Practical takeaway: A Philippine court will usually look past a date mistake in an affidavit if it is clearly a clerical error and there is other evidence of authenticity (e.g., a proper jurat, the affiant’s testimony, corroborating documents). But when the discrepancy undermines the affiant’s personal knowledge, raises a whiff of fabrication, or breaks a mandatory notarization rule, the affidavit can be stricken altogether. Understanding where that line is drawn—and how to cure defects—lets litigants and notaries avoid needless challenges.


1 What an Affidavit Is—and Why Dates Matter

Element Source Why it must be correct
Written statement of facts made under oath Rule 132, §20 & Rules on Electronic Evidence Substitutes for in‑court testimony when the witness cannot be present.
Personal knowledge of the affiant Rule 130, §36 (2020 Rules of Evidence) An affidavit that shows when events occurred helps prove the affiant actually perceived them.
Jurat by a notary/public officer attesting that the affiant swore on a given date and place §6 & §7, 2004 Rules on Notarial Practice (RONP) The date establishes the notary’s contemporaneous administration of the oath—central to authenticity and to the notary’s official journal.

A wrong or conflicting date therefore touches two levels of reliability: (a) the affiant’s memory of the facts and (b) the official act of notarization.


2 Kinds of Date Discrepancies and Their Typical Impact

Scenario Example Typical judicial view
Body vs. jurat mismatch Body dated 01 Mar 2025; jurat 03 Mar 2025 Usually treated as clerical if the interval is short and the affiant or notary can explain.
Back‑dating Jurat dated before events narrated Presumed false—strikes at personal knowledge; may be perjury or falsification (Revised Penal Code art. 171).
Post‑dating / “advance” jurat Jurat dated after notary’s commission lapsed Invalid notarization; the document may be treated as an unnotarized private writing and lose evidentiary weight.
Multiple conflicting dates in the body Different pages show 15 Jan 2024 and 15 Jan 2023 Courts suspect alteration; burden shifts to the proponent to prove authenticity.
No date at all Blank space for date left unfilled If jurat bears a date, the jurat normally supplies it; but some administrative agencies (e.g., NLRC, HLURB) still require correction.
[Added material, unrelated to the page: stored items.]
(* ===== verification/Pci.v ===== *)
(** PCI enumeration: kernel/src/pci/pci.rs.

    The configuration space is reached through two I/O ports, whose behaviour is a
    type class; the drivers' probes act on a state of their own, apart from the
    ports, and are an argument, as the [.pci_probes] section is in the source. *)
From Stdlib Require Import ZArith Lia.
From stdpp Require Import prelude list numbers.
From S2P Require Import Prelude Packet.

Module Pci.

Definition PCI_CONFIG_ADDRESS : Z := 0xCF8.
Definition PCI_CONFIG_DATA : Z := 0xCFC.

Record Header := mkHeader {
  vendor_id : Z; device_id : Z; command : Z; status : Z;
  revision : Z; prog_if : Z; subclass : Z; class : Z;
  cache_line_size : Z; latency_timer : Z; header_type : Z; bist : Z }.

Record DeviceConfig := mkDeviceConfig {
  header : Header; bar0 : Z; bar1 : Z; bar2 : Z; bar3 : Z; bar4 : Z; bar5 : Z;
  cardbus_cis_pointer : Z; subsystem_vendor_id : Z; subsystem_device_id : Z;
  expansion_rom_address : Z; capabilities : Z; reserved : list Z;
  interrupt_line : Z; interrupt_pin : Z; min_grant : Z; max_latency : Z }.

(** ** BARs *)
Inductive BarBits := Bit32 | Bit64.
Inductive BarType := IO | Memory.
#[global] Instance BarType_eq_dec : EqDecision BarType.
Proof. solve_decision. Defined.

Definition BarBits_from_bar (bar : Z) : BarBits :=
  if Z.land (Z.shiftr bar 1) 3 =? 2 then Bit64 else Bit32.
Definition BarBits_u64 (bar0 bar1 : Z) : Z :=
  let lower := Z.land bar0 (unot 32 15) in
  let higher := Z.land bar1 (unot 32 15) in
  match BarBits_from_bar bar0 with
  | Bit32 => lower
  | Bit64 => Z.lor (cast 64 (Z.shiftl higher 32)) lower
  end.
Definition BarType_from_bar (bar : Z) : BarType := if Z.land bar 1 =? 0 then Memory else IO.

(** ** Structures in registers *)
(** The [n]-byte little-endian field at [off]. *)
Definition field (b : list Z) (off n : nat) : Z := le_val (take n (drop off b)).
(** The bytes of the registers, in memory order. *)
Definition raw_bytes (data : list Z) : list Z := data ≫= le_bytes 4.

Definition Header_of (b : list Z) : Header :=
  mkHeader (field b 0 2) (field b 2 2) (field b 4 2) (field b 6 2)
    (field b 8 1) (field b 9 1) (field b 10 1) (field b 11 1)
    (field b 12 1) (field b 13 1) (field b 14 1) (field b 15 1).
Definition DeviceConfig_of (b : list Z) : DeviceConfig :=
  mkDeviceConfig (Header_of b)
    (field b 16 4) (field b 20 4) (field b 24 4) (field b 28 4) (field b 32 4) (field b 36 4)
    (field b 40 4) (field b 44 2) (field b 46 2) (field b 48 4) (field b 52 1)
    (take 7 (drop 53 b)) (field b 60 1) (field b 61 1) (field b 62 1) (field b 63 1).

End Pci.

(** The machine's ports: [cpu::out32] and [cpu::in32]. *)
Class Ports (P : Type) := { out32 : Z → Z → P → P; in32 : Z → P → Z * P }.

Definition bdf_ok (bdf : Z * Z * Z) : Prop :=
  0 ≤ bdf.1.1 < 256 ∧ 0 ≤ bdf.1.2 < 32 ∧ 0 ≤ bdf.2 < 8.
(** Configuration mechanism 1: the dword that selects register [i] of a function.  Bit 31
    enables the access, and bus, device, function and register follow at bits 16, 11, 8 and 2. *)
Definition config_address (bdf : Z * Z * Z) (i : Z) : Z :=
  2 ^ 31 + 2 ^ 16 * bdf.1.1 + 2 ^ 11 * bdf.1.2 + 2 ^ 8 * bdf.2 + 4 * i.
(** The address port (0xCF8) selects, the data port (0xCFC) shows the register that is
    selected; nothing is known about any other dword.  [config p bdf i]: the register. *)
Class PciPorts (P : Type) `{Ports P} := {
  config : P → Z * Z * Z → Z → Z;
  selected : P → Z;
  select_law p a : selected (out32 0xCF8 a p) = a ∧ config (out32 0xCF8 a p) = config p;
  data_law p v p' : in32 0xCFC p = (v, p') → config p' = config p ∧
    ∀ bdf i, bdf_ok bdf → 0 ≤ i < 64 → selected p = config_address bdf i → v = config p bdf i;
}.

Module Enum.
Import Pci.
Section ops.
(** [R]: what the drivers' probes work on; [Dev]: [Arc<dyn Device>]. *)
Context {P R Dev : Type} `{Ports P}.
Abbreviation Probe := (DeviceConfig → M R unit (option Dev)).
Record St := mkSt { ports : P; rest : R; DEVICES : list Dev }.

Definition set_ports (p : P) (s : St) : St := mkSt p (rest s) (DEVICES s).
Definition port_out (port v : Z) : M St unit unit := λ s,
  Ok (tt, set_ports (out32 port v (ports s)) s).
Definition port_in (port : Z) : M St unit Z := λ s,
  let '(v, p) := in32 port (ports s) in Ok (v, set_ports p s).
Definition on_rest {A} (m : M R unit A) : M St unit A := λ s,
  match m (rest s) with
  | Ok (a, r) => Ok (a, mkSt (ports s) r (DEVICES s))
  | Err (e, r) => Err (e, mkSt (ports s) r (DEVICES s))
  | Panic => Panic
  | Diverge => Diverge
  end.

(** The [n] registers from [idx] on. *)
Fixpoint read_from (select_addr : Z) (idx : Z) (n : nat) : M St unit (list Z) :=
  match n with
  | O => mret []
  | S n =>
      _ ← port_out PCI_CONFIG_ADDRESS (Z.lor select_addr (idx * 4));
      register ← port_in PCI_CONFIG_DATA;
      data ← read_from select_addr (idx + 1) n;
      mret (register :: data)
  end.
(** [size] is the size of the structure in bytes. *)
Definition read_pci_registers (size : nat) (select_addr : Z) : M St unit (list Z) :=
  data ← read_from select_addr 0 (size / 4); mret (raw_bytes data).

Definition select_addr (bdf : Z * Z * Z) : Z :=
  let '(bus, device, function) := bdf in
  let pci_addr := Z.lor (Z.lor (Z.shiftl bus 8) (Z.shiftl device 3)) function in
  Z.lor (Z.shiftl 1 31) (Z.shiftl pci_addr 8).

Fixpoint try_drivers (drivers : list Probe) (dev_cfg : DeviceConfig) : M St unit unit :=
  match drivers with
  | [] => mret tt
  | probe :: drivers =>
      o ← on_rest (probe dev_cfg);
      _ ← match o with
          | Some device => s ← get; put (mkSt (ports s) (rest s) (DEVICES s ++ [device]))
          | None => mret tt
          end;
      try_drivers drivers dev_cfg
  end.

Definition probe_function (drivers : list Probe) (bdf : Z * Z * Z) : M St unit unit :=
  let select_addr := select_addr bdf in
  _ ← port_out PCI_CONFIG_ADDRESS select_addr;
  did_vid ← port_in PCI_CONFIG_DATA;
  if did_vid =? umax 32 then mret tt
  else
    hdr ← read_pci_registers 16 select_addr;
    if negb (Z.land (header_type (Header_of hdr)) 0x7F =? 0) then mret tt
    else
      cfg ← read_pci_registers 64 select_addr;
      try_drivers drivers (DeviceConfig_of cfg).

Fixpoint for_each {A} (f : A → M St unit unit) (l : list A) : M St unit unit :=
  match l with [] => mret tt | x :: l => _ ← f x; for_each f l end.

Definition functions : list (Z * Z * Z) :=
  seqZ 0 256 ≫= λ bus, seqZ 0 32 ≫= λ device, (λ function, (bus, device, function)) <$> seqZ 0 8.

(** [lock_in]: what the post-probe hook does to the drivers' state. *)
Definition init (drivers : list Probe) (lock_in : M R unit unit) : M St unit unit :=
  _ ← for_each (probe_function drivers) functions; on_rest lock_in.

Fixpoint purge_all (purge : Dev → M R unit unit) (devs : list Dev) : M R unit unit :=
  match devs with [] => mret tt | d :: devs => _ ← purge d; purge_all purge devs end.
Definition reset_devices (purge : Dev → M R unit unit) : M St unit unit :=
  s ← get; on_rest (purge_all purge (DEVICES s)).

End ops.
End Enum.

(** * The configuration space as data *)
Module Reference.
Import Pci.
Section reference.
Context {R Dev : Type}.
Implicit Types (cfg : Z * Z * Z → Z → Z) (bdf : Z * Z * Z).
3 Governing Rules and Doctrinal Tests

  1. Substantial‑Compliance Principle Root:Bongcac v. Sandiganbayan (G.R. 212461, 26 Feb 2020) – defects in form do not void a pleading if the purpose of the rule is served. Application: Courts ask whether the affidavit “reasonably conveys its intent and authenticity” despite the date error.

  2. Mandatory vs. Directory Formalities Mandatory → omission voids notarization (e.g., no personal appearance, unsigned jurat, notary outside territorial jurisdiction, commission expired). Directory → omission is excusable or curable (typographical mistake in date, wrong year typed but clearly a slip).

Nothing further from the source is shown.